Augusto chiuse il libro e lo rimise nella tasca dello zaino. La richiuse con attenzione, si sfilò i sacchetti dalle mani e, dopo averli appallottolati, se li mise in tasca. Poi si sedette nuovamente sul sasso di prima.

«Sembra una cosa che uno legge per prepararsi», disse al cane, «Credo che fosse malato, sai, e che sapesse di dover morire da un momento all’altro...»

Quindi abbassò pensieroso lo sguardo tra i sassi. Ne spostò uno con la punta del piede.

«Di’ un po’, Zeus», gli chiese, «cosa faresti tu se io crepassi domani?»

«Bau!

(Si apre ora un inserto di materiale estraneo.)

(** * The task resource of the task-manager server

    A shallow embedding of [pytaskmanager/server/resource/task.py]: the
    REST resources [Task] (get, post, delete) and [TaskResult] (get),
    together with the parts of their environment the handlers talk to:
    the request payload (a JSON object), [json.dumps], the ORM layer
    [db], and the [socketio] notifier. *)

From Stdlib Require Import ZArith NArith List Bool String Ascii Lia.
From Stdlib Require Import DecimalFacts DecimalPos DecimalN DecimalZ.
Import ListNotations.

#[local] Set Warnings "-register-all,-notation-for-abbreviation".

(** ** Python strings

    A Python [str] is a sequence of Unicode code points. *)

Notation pystr := (list N) (only parsing).

(** A string literal of the source (its characters are ASCII). *)
Definition lit (s : string) : pystr :=
  map N_of_ascii (list_ascii_of_string s).

Definition str_eqb (a b : pystr) : bool :=
  if list_eq_dec N.eq_dec a b then true else false.

(** [sep.join(parts)]. *)
Fixpoint join (sep : pystr) (parts : list pystr) : pystr :=
  match parts with
  | [] => []
  | [p] => p
  | p :: ps => p ++ sep ++ join sep ps
  end.

(** [needle in hay] for strings. *)
Fixpoint starts_with (needle hay : pystr) : bool :=
  match needle, hay with
  | [], _ => true
  | _ :: _, [] => false
  | a :: n', b :: h' => (a =? b)%N && starts_with n' h'
  end.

Bau!», fece il cane scodinzolando.

«È inutile che fai lo spiritoso», disse Augusto, «tanto ti conosco... tu sei il classico cane che si lascerebbe morire sulla tomba del padrone... È meglio se crepi prima tu, credimi... non te lo sto augurando, sia chiaro... ma è proprio che ti conviene!...»

Quindi si fermò a pensare a ciò che aveva appena detto.

«Già! Ma poi io che farei senza di te?...», disse, «In un modo o nell’altro siamo fregati, caro mio... mi sa che è meglio se ci vogliamo un po’ di bene intanto che siamo ancora vivi...»

Si batté le mani sulle cosce.

«Qui, Zeus! Vieni!», disse.

Il cane si precipitò da lui saltellando e scodinzolando a più non posso.

Augusto lo accarezzò con affetto mentre quello gli leccava le mani.

Poi il cane si bloccò di colpo.

«Bauuuuuuu!», ululò alzando il muso verso l’alto, «Bauuuuuuu!»

Augusto sapeva benissimo cosa volesse dire e si mise in attesa.

Poco dopo si sentirono le sirene dei carabinieri.